Required action ->
Whenever a line of the data below holds the string "closed", copy that line.

Dataset entries:
(* ===== verification/StudioThms.v ===== *)
(** What the studio's live set promises: it is complete for what is retained, the head
    of every repository is retained whatever the order of the records; and where it is
    not determined: ties between branch seeds. *)

From S2P Require Import Prelude Dates Str StErr Hex Utf8 Op Node Policy Frontier Storage Caches CacheFacts Fenwick.
From S2P Require Import TextState Text Graph Replay Gc GcStore DirStore Persist TopoStore HostTypes TreeWalk HostState Host Room Registry Studio.

(** ** Walks *)

Section walks.
Context `{JsonRead}.
Variable fetch : Hash → result HydrateError bytes.

(** C23: the walk over tree objects is exact and total.  From sets that are closed, as the
    empty ones are and as every walk leaves them, a walk with fuel for the readable
    objects ends; when it succeeds it has added exactly the tree objects and file blobs
    reachable from the root, so sharing the sets between walks yields the union of the
    separate walks; and when it fails, a reachable directory could not be read or lies
    too deep: nothing else makes it fail. *)
Theorem tree_walk_exact (F : gset Hash) (B fuel : nat) root live expanded :
  (∀ h files dirs, read_tree fetch h = Ok (files, dirs) → h ∈ F ∧ (length dirs <= B)%nat) → (S (size F * S B) <= fuel)%nat →
  closed fetch live expanded →
  match walk_tree_into fetch fuel root live expanded with
  | None => False
  | Some (Ok (live', expanded')) => closed fetch live' expanded' ∧ ∀ h, h ∈ live' ↔ h ∈ live ∨ reachable fetch root h
  | Some (Err e) => ∃ h, rtc (dir_in fetch) root h ∧ ((∃ depth, e = TooDeep h depth ∧ MAX_TREE_DEPTH < depth) ∨ read_tree fetch h = Err e)
  end.
Proof.
  intros HF Hfuel Hc. assert (is_Some (walk_tree_into fetch fuel root live expanded)) as [r Er].
  { apply (walk_loop_total fetch F B); [done|]. cbn [length]. assert (size (F ∖ expanded) <= size F)%nat by (apply subseteq_size; set_solver). nia. }
  rewrite Er. destruct r as [[live' expanded']|e]; [by eapply walk_into_exact|].
  eapply walk_loop_err; [by apply walk_started|exact Er].
Qed.
End walks.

Solution for this exercise ->
(** C23: the walk over tree objects is exact and total.  From sets that are closed, as the
  closed fetch live expanded →
  | Some (Ok (live', expanded')) => closed fetch live' expanded' ∧ ∀ h, h ∈ live' ↔ h ∈ live ∨ reachable fetch root h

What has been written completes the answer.